Clinton, “Taking Obama at his word”.

Why isn’t that great, Clinton is going to take Obama’s word for it, you know, she’s going to trust that he’s being honest when denying he’s muslim.  Of course the first part of this has to do with the fact that it’s not a smear, others have pointed this out.  But it’s not about that, it’s about the continued use of this lie by the right as a means to scare more Americans over things that just aren’t true.  So why would Clinton want to say something like this rather than just “reject” or “denounce” the rumor itself.

Ben Smith at Politico posted about this yesterday and he includes the youtube clib and transcript (behind the cut).


“You don’t believe that Senator Obama’s a Muslim?” Kroft asked Sen. Clinton.

“Of course not. I mean, that, you know, there is no basis for that. I take him on the basis of what he says. And, you know, there isn’t any reason to doubt that,” she replied.

“You said you’d take Senator Obama at his word that he’s not…a Muslim. You don’t believe that he’s…,” Kroft said.

“No. No, there is nothing to base that on.
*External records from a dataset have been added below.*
(** * World-Development-Indicators: the Selection Model and the choropleth map

    A shallow embedding of [src/js/selected.js] (class [Selected]) and of the
    data stages of [src/js/visualizations/geoMap.js] (class [GeoMap]), with the
    properties of the design document stated over it.

    Conventions of the embedding:
    - a JavaScript string is a [string]; an argument that may be [undefined]
      is an [option]; "truthy" is written out ([truthy_str], [truthy_year],
      [truthy_num]);
    - a JavaScript number that carries data is a binary64 [float] (Rocq's
      primitive floats), a year is an integer [Z];
    - an array is a [list]; [Array.prototype.includes], [indexOf] and
      [splice(index, 1)] are written out, negative index included;
    - a method of [Selected] is a function from the object's state to its new
      state; the one observable effect, [dispatcher.call], is returned as a
      list of [Call]s;
    - the classes that are not part of these two files ([InputSanitizer],
      [RegionMapper], [Countries], [Indicators]) and the number formatting of
      d3 and of JavaScript are parameters of the sections that use them;
      [d3.mean] and [d3.rollup] are written out as d3-array documents them. *)

From Stdlib Require Import ZArith List String Ascii Bool Lia.
From Stdlib Require Import Floats Uint63.
From Stdlib Require Import DecimalString DecimalZ DecimalN.
Import ListNotations.

#[local] Set Warnings "-inexact-float".

Local Open Scope string_scope.
Local Open Scope list_scope.

(** ** JavaScript array primitives on arrays of strings *)

(** [arr.includes(x)] *)
Fixpoint includes (arr : list string) (x : string) : bool :=
  match arr with
  | [] => false
  | y :: rest => if String.eqb y x then true else includes rest x
  end.

(** [arr.indexOf(x)], counted from [from]; [-1] when [x] is absent. *)
Fixpoint indexOf_from (from : Z) (arr : list string) (x : string) : Z :=
  match arr with
  | [] => (-1)%Z
  | y :: rest => if String.eqb y x then from else indexOf_from (from + 1) rest x
  end.
(** * Spectrum calculation module: a shallow embedding and its properties

    The development follows [src/SpectrumCalculationModule.ts] and
    [src/types.ts].

    Numbers.  A JavaScript [number] is modelled as an exact rational
    ([Q]); comparisons are the boolean tests of the source, [Math.floor]
    and [Math.ceil] are [Qfloor] and [Qceiling], and [Math.PI] is the
    rational value of the IEEE double the engine uses.  What lies
    outside this model: the rounding error of double arithmetic, NaN and
    the infinities.  A division by zero, which JavaScript answers with
    NaN or an infinity, yields 0 here; the engine divides by zero only
    on a waveform of fewer than two samples (the window divides by
    [n - 1], the resolution by the padded length).

    Doubles.  Where the rounding of a sum, a product or a quotient
    decides which branch the engine takes (the running sum of the band
    loop, the product in the sample-rate gate, the quotients that give
    bin indices, the halved sum that gives a center frequency, the mean
    of the peaks), a statement over the rationals carries hypotheses
    under which double arithmetic takes the same branch: whole
    frequencies, a resolution that is a whole sample rate over a power
    of two, a center frequency not below the smallest normal double.
    [Binary64] embeds these places a second time, over IEEE doubles
    (the kernel's primitive floats), and its properties show what the
    engine does outside the hypotheses; the setters, whose guards NaN
    passes, are studied there.

    External primitives.  [Math.cos], [Math.sqrt] and the constructor
    and real transform of the [fft.js] package are not code of the
    repository; the engine is parameterised by them.  The two readings
    of [Date.now] are arguments of [calculateSpectrum].

    Objects.  The band mapping is a JavaScript [Map] keyed by freshly
    built two-element arrays; such keys are compared by identity, so the
    mapping never merges two bands and is an insertion-ordered
    association list.  The pure model keeps that list.  A second model
    of [integrateSpectrum], over an explicit object store, accounts for
    allocation, aliasing and mutation, and is shown to compute what the
    pure model computes.

    Layout.  Definitions come first: numbers, types, the engine state
    and its setters, the engine, reference instances of the external
    primitives, descriptions of the band grid and of integration that do
    not mention the loops, concrete inputs, the store model, and the
    embedding over doubles.  The properties follow. *)

From Stdlib Require Import Floats.
(* A decimal literal of a double denotes the nearest double, as in
   JavaScript. *)
Set Warnings "-inexact-float".
From Stdlib Require Import ZArith QArith Qround Qminmax Qabs Lqa Lia.
From Stdlib Require Import List String Bool.
From stdpp Require Import base option gmap.
Import ListNotations.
As far as I know,” she said.

“It’s just scurrilous…?” Kroft inquired.

“Look, I have been the target of so many ridiculous rumors, that I have a great deal of sympathy for anybody who gets, you know, smeared with the kind of rumors that go on all the time,” Clinton said.

As Smith puts it, it is something we can expect a lot more of if Obama is the nominee, but this would be the case for any Democrat.  John Kerry, war hero, who would have thought he’d be smeared as he was?  I don’t know if anyone saw that coming.  For me, I think at least these are things that are already being anticipated and acknowledged.  It’s the fact that Obama has the capability to inspire people beyond these tactics and he’s shown that both Republicans and Democrats are tired of being manipulated by our politicians through fear and would rather vote for hope.
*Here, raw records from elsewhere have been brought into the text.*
(** An UPDATE that does not write the primary key keeps it, as long as
    the key column carries no [onupdate]. *)
Lemma update_row_keeps_id (clock : datetime) (m : Model) (changes : pydict)
  (r : row) :
  lookup "id" changes = None ->
  (forall c, In c (columns m) -> c_name c = "id" -> c_onupdate_now c = false) ->
  getattr (update_row clock m changes r) "id" = getattr r "id".
Proof.
  intros Hl Hplain. unfold update_row.
  destruct (row_eqb r _); [reflexivity |].
  rewrite getattr_map_values.
  - now apply getattr_fold_set_attr.
  - intros kv. destruct (find _ (columns m)) as [c |]; [| reflexivity].
    destruct (c_onupdate_now c && _); reflexivity.
  - intros kv Hk. apply String.eqb_eq in Hk.
    destruct (find (fun c => String.eqb (c_name c) (fst kv)) (columns m))
      as [c |] eqn:Ef; [| reflexivity].
    apply find_some in Ef. destruct Ef as [Hin Hname].
    apply String.eqb_eq in Hname.
    rewrite (Hplain c Hin) by congruence. reflexivity.
Qed.

Lemma hd_error_filter_map {A} (p : A -> bool) (f : A -> A) (l : list A) :
  (forall x, p (f x) = p x) ->
  hd_error (filter p (map f l)) = option_map f (hd_error (filter p l)).
Proof.
  intros Hp. induction l as [| x l IH]; [reflexivity |].
  cbn [map filter]. rewrite Hp. destruct (p x); [reflexivity | exact IH].
Qed.

Lemma hd_error_filter_holds {A} (p : A -> bool) (l : list A) (x : A) :
  hd_error (filter p l) = Some x -> p x = true.
Proof.
  intros H. destruct (filter p l) as [| y l'] eqn:E; [discriminate |].
  cbn in H. inversion H; subst y.
  assert (Hin : In x (filter p l)) by (rewrite E; now left).
  apply filter_In in Hin. tauto.
Qed.

End Store.

(** ** Values and rows *)

Section Values.

Lemma datetime_eqb_eq (a b : datetime) : datetime_eqb a b = true -> a = b.
Proof.
  destruct a as [y mo d h mi se us off], b as [y' mo' d' h' mi' se' us' off'].
  unfold datetime_eqb. cbn [year month day hour minute second microsecond utcoffset].
  intros H. repeat (apply andb_prop in H; destruct H as [H ?]).
  repeat match goal with
         | E : (_ =? _) = true |- _ => apply Z.eqb_eq in E
         end.
  subst. f_equal.
  destruct off as [o |], off' as [o' |]; cbn in *; try discriminate;
    [| reflexivity].
  f_equal. now apply Z.eqb_eq.
Qed.

(** [==] as modelled decides equality of values. *)
Lemma pyvalue_eqb_eq : forall a b, pyvalue_eqb a b = true -> a = b.
Proof.
  induction a as [| x | x | x | l IHl | d IHd | d | n] using pyvalue_nested_ind;
    intros [| y | y | y | l' | d' | d' | n']; cbn [pyvalue_eqb];
    try discriminate; intros H.
  - reflexivity.
  - f_equal. now apply Bool.eqb_prop.
  - f_equal. now apply Z.eqb_eq.
  - f_equal. now apply String.eqb_eq.
  - f_equal. revert l' H.
    induction IHl as [| x xs Hx _ IHxs]; intros [| y ys] H;
      try discriminate; [reflexivity |].
    apply andb_prop in H. destruct H as [Hxy Hrest].
    f_equal; [now apply Hx | now apply IHxs].
  - f_equal. revert d' H.
    induction IHd as [| [k x] xs Hx _ IHxs]; intros [| [k' y] ys] H;
      try discriminate; [reflexivity |].
    apply andb_prop in H. destruct H as [H Hrest].
    apply andb_prop in H. destruct H as [Hk Hxy].
    apply String.eqb_eq in Hk. subst k'. cbn [snd] in Hx.
    f_equal; [f_equal; now apply Hx | now apply IHxs].
  - f_equal. now apply datetime_eqb_eq.
  - f_equal. now apply String.eqb_eq.
Qed.

Lemma getattr_set_attr_same (k : string) (v : pyvalue) (r : row) :
  getattr (set_attr k v r) k = v.
Proof.
  unfold getattr. induction r as [| [k' x] r IH]; cbn [set_attr lookup].
  - now rewrite String.eqb_refl.
  - destruct (String.eqb k k') eqn:E; cbn [lookup]; rewrite E;
      [reflexivity | exact IH].
Qed.

Lemma lookup_none_not_in (k : string) (d : pydict) :
  ~ In k (map fst d) -> lookup k d = None.
Proof.
  induction d as [| [k' x] d IH]; intros Hn; [reflexivity |].
  cbn [lookup]. destruct (String.eqb_spec k k') as [-> | Hne].
  - exfalso. apply Hn. now left.
  - apply IH. intros Hin. apply Hn. now right.
Qed.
The painful irony for the Clinton camp’s talk of how hope and words mean nothing?  Bill Clinton argued for hope just four years ago when Kerry/Edwards were running to unseat the Bush/Cheney nightmare.  Why didn’t hope prevail then?  I don’t think even Kerry bought his own line and I feel it was the combination of the candidate (and his mishandling of the swiftboaters) and the fact that at the time, Bush was still a fairly popular President.  Oh and stealing Ohio of course.

So here it is, Bill Clinton on thinking and hope in 2004…


“If one candidate is trying to scare you and the other one is trying to get you to think, if one candidate is appealing to your fears and the other one is appealing to your hopes, you better vote for the person who wants you to think and hope.”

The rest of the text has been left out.